------ DATA IN THIS EXERCISE
(** * Bingo-Ferrari: the balance monitor, its trading rule and its hash chain

    A shallow embedding of [src/main.py]: the in-memory hash chain
    ([create_block]), the balance bookkeeping of [monitor_loop]
    ([get_nonzero_balances], [prev_balances], [prev_onchain_btc]), the
    buy/sell rule, and the three Flask handlers.

    Python values are modelled as follows.
    - [float] is IEEE 754 binary64: [spec_float] with [prec = 53] and
      [emax = 1024], the operations being the ones of [SpecFloat].
    - [str] is [string], read as a sequence of code points below 256.
    - JSON documents (request bodies, exchange and explorer answers, the
      [operation] dictionaries) are [pyval].
    - [dict] used as a record with fixed keys (a block) is a [Record]; a
      [dict] used as a map with [str] keys is a [gmap string _]; a [dict]
      whose insertion order is observed is an association list.
    - Network calls ([requests.get], [requests.post]) and [time.time] are
      inputs of the step they belong to: each step takes the answers it
      receives as an environment record.
    - An exception is a value of [exn]; code that may raise returns a
      [result].
    - The log file is the list of the records the program writes with
      [logging.info] and [logging.error]. What is printed on the console is
      left out, and so is what Flask and werkzeug write to the same file:
      the access line of a request and the record of an exception that
      escapes a handler.
    - The loop and the handlers run in threads. [step] and [run] take a pass
      of the loop and a request one at a time; two calls of [create_block]
      that overlap are modelled apart ([build_block], [append_block],
      [overlapping_calls]).
    The interpreter functions the program calls ([hashlib.sha256],
    [hmac.new], [json.dumps], [float.__repr__], [float(...)]) are modelled
    in the modules [SHA256], [HMAC], [Float] and [Json] and checked against
    the outputs of the interpreter on known inputs. *)

From Stdlib Require Import ZArith List String Ascii Bool Lia SpecFloat.
From stdpp Require Import gmap strings sorting.
Import ListNotations.
Local Open Scope Z_scope.

(** * Exceptions *)

Inductive exn : Type :=
| TypeError
| ValueError
| KeyError
| AttributeError
| OverflowError
| ZeroDivisionError
| External (msg : string).   (* raised by [requests]: HTTP status, timeout, bad JSON *)

Inductive result (A : Type) : Type :=
| Ok (a : A)
| Raise (e : exn).
Arguments Ok {A} a.
Arguments Raise {A} e.

Definition bind {A B : Type} (r : result A) (k : A -> result B) : result B :=
  match r with
  | Ok a => k a
  | Raise e => Raise e
  end.

Notation "'let*' x ':=' r 'in' k" := (bind r (fun x => k))
  (at level 10, x name, r at level 100, k at level 200).

(** * binary64 floats *)

Module Float.

Definition float : Type := spec_float.
Definition prec : Z := 53.
Definition emax : Z := 1024.

Definition add : float -> float -> float := SFadd prec emax.
Definition sub : float -> float -> float := SFsub prec emax.
Definition mul : float -> float -> float := SFmul prec emax.
Definition div : float -> float -> float := SFdiv prec emax.
Definition ltb : float -> float -> bool := SFltb.
Definition leb : float -> float -> bool := SFleb.
Definition eqb : float -> float -> bool := SFeqb.
Definition zero : float := S754_zero false.
Definition one : float := S754_finite false 4503599627370496 (-52).
Definition nan : float := S754_nan.

Definition is_zero (x : float) : bool :=
  match x with S754_zero _ => true | _ => false end.
Definition is_finite (x : float) : bool :=
  match x with S754_zero _ | S754_finite _ _ _ => true | _ => false end.

(** [x / y] on floats: [ZeroDivisionError] when [y] is a zero. *)
Definition truediv (x y : float) : result float :=
  if is_zero y then Raise ZeroDivisionError else Ok (div x y).

(** [float(n)] for an [int]: rounded to nearest even, [OverflowError] when
    the rounded value is not finite. *)
Definition of_int (z : Z) : result float :=
  match binary_normalize prec emax z 0 false with
  | S754_infinity _ => Raise OverflowError
  | f => Ok f
  end.

(** A literal integer constant of the source, as the float it compares
    equal to. *)
Definition of_Z (z : Z) : float := binary_normalize prec emax z 0 false.

(** Decimal digits of a non-negative integer, most significant first. *)
Fixpoint digits_go (fuel : nat) (n : Z) (acc : list Z) : list Z :=
  match fuel with
  | O => acc
  | S fuel' => if n <? 10 then n :: acc
               else digits_go fuel' (n / 10) (n mod 10 :: acc)
  end.

Definition digits_of_Z (n : Z) : list Z :=
  digits_go (S (Z.to_nat (Z.log2 n))) n [].

Definition digit_char (d : Z) : ascii := ascii_of_N (Z.to_N (48 + d)).

Definition digits_string (ds : list Z) : string :=
  string_of_list_ascii (map digit_char ds).

Definition Z_to_string (z : Z) : string :=
  if z <? 0 then "-" +:+ digits_string (digits_of_Z (- z))
  else digits_string (digits_of_Z z).

(** ** Shortest digits that read back as the same float

    The digit loop of [_Py_dg_dtoa] in mode 0, on exact integers: the float
    is [b / s], half the gap to the next float below is [mlo / s] and above
    is [mhi / s]. *)

Fixpoint log10_up (fuel : nat) (b s k : Z) : Z :=
  match fuel with
  | O => k
  | S f => if 10 * s <=? b then log10_up f b (10 * s) (k + 1) else k
  end.

Fixpoint log10_down (fuel : nat) (b s k : Z) : Z :=
  match fuel with
  | O => k
  | S f => if b <? s then log10_down f (10 * b) s (k - 1) else k
  end.

(** [floor (log10 (b / s))] for positive [b] and [s] within binary64 range. *)
Definition ilog10 (b s : Z) : Z :=
  if s <=? b then log10_up 400 b s 0 else log10_down 400 b s 0.
(** Splits a computation along its binds, branches and catch. *)
Ltac preservation refl trans :=
  repeat lazymatch goal with
    | |- preserves _ (ret _) => apply (preserves_ret _ refl)
    | |- preserves _ (throw _) => apply (preserves_throw _ refl)
    | |- preserves _ data_undefined => apply (preserves_throw _ refl)
    | |- preserves _ (query _) => apply (preserves_query _ refl)
    | |- preserves _ (bind _ _) =>
        apply (preserves_bind _ trans); [|intros ?]
    | |- preserves _ (try_catch _ _) =>
        apply (preserves_try_catch _ trans); [|intros ?]
    | |- preserves _ (match ?x with _ => _ end) => destruct x
    | |- _ => fail
    end.

Lemma same_counts_activity_log (w w' : world) :
  activity_log w' = activity_log w -> same_counts w w'.
Proof. intros H u ty _ _. unfold count_activity. now rewrite H. Qed.

Lemma logActivity_same_counts (userId : Z) (activityType description : string)
  (xpEarned : Z) :
  activityType = "level_up" \/ activityType = "achievement" ->
  preserves same_counts
    (logActivity userId activityType description xpEarned).
Proof.
  intros Hty w u ty H1 H2. unfold logActivity, exec, count_activity. simpl.
  rewrite filter_app, length_app. simpl.
  assert (Hno : String.eqb activityType ty = false).
  { apply String.eqb_neq. destruct Hty; congruence. }
  unfold logged at 2. simpl. rewrite Hno, andb_false_r. simpl. lia.
Qed.

Lemma awardXP_same_counts (userId a : Z) :
  preserves same_counts (awardXP userId a).
Proof.
  unfold awardXP. preservation same_counts_refl same_counts_trans.
  - apply logActivity_same_counts. now left.
  - apply preserves_exec. intros w. now apply same_counts_activity_log.
Qed.

Lemma awardAchievement_same_counts (userId achievementId bonus : Z) :
  preserves same_counts (awardAchievement userId achievementId bonus).
Proof.
  unfold awardAchievement. preservation same_counts_refl same_counts_trans.
  - apply preserves_exec. intros w. now apply same_counts_activity_log.
  - apply awardXP_same_counts.
  - apply logActivity_same_counts. now right.
Qed.

Lemma checkMessageAchievements_same_counts (userId : Z) :
  preserves same_counts (checkMessageAchievements userId).
Proof.
  unfold checkMessageAchievements.
  preservation same_counts_refl same_counts_trans.
  apply awardAchievement_same_counts.
Qed.

Lemma checkPostAchievements_same_counts (userId : Z) :
  preserves same_counts (checkPostAchievements userId).
Proof.
  unfold checkPostAchievements.
  preservation same_counts_refl same_counts_trans.
  apply awardAchievement_same_counts.
Qed.

Lemma console_same_counts (line : string) :
  preserves same_counts (console_log line).
Proof.
  apply preserves_exec. intros w. now apply same_counts_activity_log.
Qed.

(** No webhook delivery adds a row of type message or post (or of any type
    but level_up and achievement) to the activity log. *)
Lemma post_webhooks_whop_same_counts (e : event) :
  preserves same_counts (post_webhooks_whop e).
Proof.
  unfold post_webhooks_whop, handleMessageCreated, handlePostCreated,
    handleReactionAdded, handleMemberJoined, getUserByWhopId, console_error.
  preservation same_counts_refl same_counts_trans;
    first [ apply awardXP_same_counts
          | apply checkMessageAchievements_same_counts
          | apply checkPostAchievements_same_counts
          | apply console_same_counts ].
Qed.

Lemma deliver_same_counts (events : list event) (w : world) :
  same_counts w (snd (deliver events w)).
Proof.
  revert w. induction events as [|e rest IH]; intros w; simpl.
  - apply same_counts_refl.
  - pose proof (post_webhooks_whop_same_counts e w) as He.
    destruct (post_webhooks_whop e w) as [[r|x] w1]; simpl in *.
    + specialize (IH w1). destruct (deliver rest w1) as [rs w2]. simpl in *.
      now apply same_counts_trans with w1.
    + exact He.
Qed.

(** Webhook deliveries alone never reach the Chatterbox threshold: the
    number of message rows after any list of events is the number before. *)
Lemma deliver_message_count (events : list event) (w : world) (userId : Z) :
  count_activity userId "message" (snd (deliver events w))
  = count_activity userId "message" w.
Proof. apply deliver_same_counts; discriminate. Qed.

(** ** Webhook dispatch *)

Lemma no_whop_match (whopUserId : option string) (w : world) :
  (forall u, In u (users w) -> Some (whop_user_id u) <> whopUserId) ->
  getUserByWhopId whopUserId w = (Return None, w).
Proof.
  intros Hno. unfold getUserByWhopId, query.
  replace (filter (has_whop_id whopUserId) (users w)) with (@nil user);
    [reflexivity|].
  symmetry. induction (users w) as [|u l IH]; simpl; [reflexivity|].
  assert (Hu : has_whop_id whopUserId u = false).
  { unfold has_whop_id. destruct whopUserId as [s|]; [|reflexivity].
    apply String.eqb_neq. intros Heq. apply (Hno u); [now left|].
    now rewrite Heq. }
  rewrite Hu. apply IH. intros v Hv. apply Hno. now right.
Qed.

Lemma switch_message (e : event) :
  type e = "message.created" ->
  post_webhooks_whop e = acknowledge (handleMessageCreated (data e)).
Proof. intros H. unfold post_webhooks_whop. rewrite H. reflexivity. Qed.

Lemma switch_post (e : event) :
  type e = "post.created" ->
  post_webhooks_whop e = acknowledge (handlePostCreated (data e)).
Proof. intros H. unfold post_webhooks_whop. rewrite H. reflexivity. Qed.

Lemma switch_reaction (e : event) :
  type e = "reaction.added" ->
  post_webhooks_whop e = acknowledge (handleReactionAdded (data e)).
Proof. intros H. unfold post_webhooks_whop. rewrite H. reflexivity. Qed.

Lemma switch_member (e : event) :
  type e = "member.joined" ->
  post_webhooks_whop e = acknowledge (handleMemberJoined (data e)).
Proof. intros H. unfold post_webhooks_whop. rewrite H. reflexivity. Qed.

Lemma switch_default (e : event) :
  type e <> "message.created" -> type e <> "post.created" ->
  type e <> "reaction.added" -> type e <> "member.joined" ->
  post_webhooks_whop e
  = acknowledge
      (console_log (String.append "Unhandled webhook event: " (type e))).
Proof.
  intros H1 H2 H3 H4. unfold post_webhooks_whop.
  apply String.eqb_neq in H1, H2, H3, H4. now rewrite H1, H2, H3, H4.
Qed.

(** C9. A message.created, post.created or reaction.added event whose
    external user id belongs to no local user is acknowledged with success
    and leaves the world, console included, exactly as it was. *)
Theorem webhook_unknown_user (e : event) (d : payload) (w : world) :
  type e = "message.created" \/ type e = "post.created" \/
  type e = "reaction.added" ->
  data e = Some d ->
  (forall u, In u (users w) -> Some (whop_user_id u) <> user_id d) ->
  post_webhooks_whop e w = (Return (res_json Json_success), w).
Proof.
  intros Hty Hd Hno. apply no_whop_match in Hno.
  destruct Hty as [Hty|[Hty|Hty]];
    [ rewrite (switch_message e Hty)
    | rewrite (switch_post e Hty)
    | rewrite (switch_reaction e Hty) ];
    rewrite Hd;
    unfold acknowledge, try_catch, bind, handleMessageCreated,
      handlePostCreated, handleReactionAdded;
    unfold bind; rewrite Hno; reflexivity.
Qed.
(** * socket_chat: the hub, the client pumps and the handshake

    A shallow embedding of [socket_chat/internal/server]:
    - [hub.go]    : [Hub.Run], the serialized event loop owning the client set;
    - [client.go] : [newClient], [readPump], [writePump] and the timing constants;
    - [server.go] : [Server.handleConnection], the nickname handshake.

    Go values are modelled as follows.  A [*Client] is an address into a heap
    of client objects; a [chan []byte] is its buffer, its capacity and its
    closed flag; a [[]byte] is a [list byte]; a Go [string] is a [string]; a
    [time.Duration] is a [Z] counting nanoseconds.  A run-time panic is an
    explicit outcome of every operation that can raise one. *)

From stdpp Require Import gmap strings list.
From Stdlib Require Import ZArith Strings.Byte.
From Equations Require Import Equations.

Local Open Scope Z_scope.
#[local] Set Warnings "-clear-no-such-hyp".

(** ** Go run-time outcomes *)

Inductive panic : Set :=
| SendOnClosed      (* send on closed channel *)
| CloseOfClosed     (* close of closed channel *)
| NilDeref          (* invalid memory address or nil pointer dereference *)
| SliceBounds.      (* slice bounds out of range *)

Inductive result (A : Type) : Type :=
| Ok (a : A)
| Panic (p : panic).
Arguments Ok {A} a.
Arguments Panic {A} p.

(** Sequencing: a panic ends the goroutine, and with it the program. *)
#[global] Instance result_bind : MBind result := λ A B k r,
  match r with
  | Ok a => k a
  | Panic p => Panic p
  end.

#[global] Instance panic_eq_dec : EqDecision panic.
Proof. solve_decision. Defined.

#[global] Instance byte_eq_dec : EqDecision byte := Byte.byte_eq_dec.

(** ** Buffered channels of [[]byte] *)

Abbreviation message := (list byte).

Record chan : Type := MkChan {
  buf : list message;   (* queued, oldest first *)
  cap : nat;            (* capacity given to make *)
  closed : bool
}.

(** [make(chan []byte, n)] *)
Definition make_chan (n : nat) : chan :=
  {| buf := []; cap := n; closed := false |}.

Definition full (ch : chan) : bool := bool_decide (cap ch ≤ length (buf ch))%nat.

(** The three ways [select { case ch <- m: ... default: ... }] can go. *)
Inductive try_send_result : Type :=
| Sent (ch' : chan)     (* the send case was ready and ran *)
| WouldBlock            (* buffer full: the default case runs *)
| SendPanics.           (* channel closed: the send case is ready and panics *)

Definition try_send (ch : chan) (m : message) : try_send_result :=
  if closed ch then SendPanics
  else if full ch then WouldBlock
  else Sent {| buf := buf ch ++ [m]; cap := cap ch; closed := closed ch |}.

(** [close(ch)] *)
Definition close (ch : chan) : result chan :=
  if closed ch then Panic CloseOfClosed
  else Ok {| buf := buf ch; cap := cap ch; closed := true |}.

(** ** client.go: constants and the Client object *)

(** [time.Second], in nanoseconds. *)
Definition Second : Z := 1000000000.

Definition writeWait : Z := 10 * Second.
Definition pongWait : Z := 60 * Second.
Definition pingPeriod : Z := (pongWait * 9) / 10.
Definition maxMessageSize : Z := 1024.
------------
WHAT THE TASK ASKS
Within the records above, count the lines that contain "Sent" and give only that number.

YOUR SOLUTION
2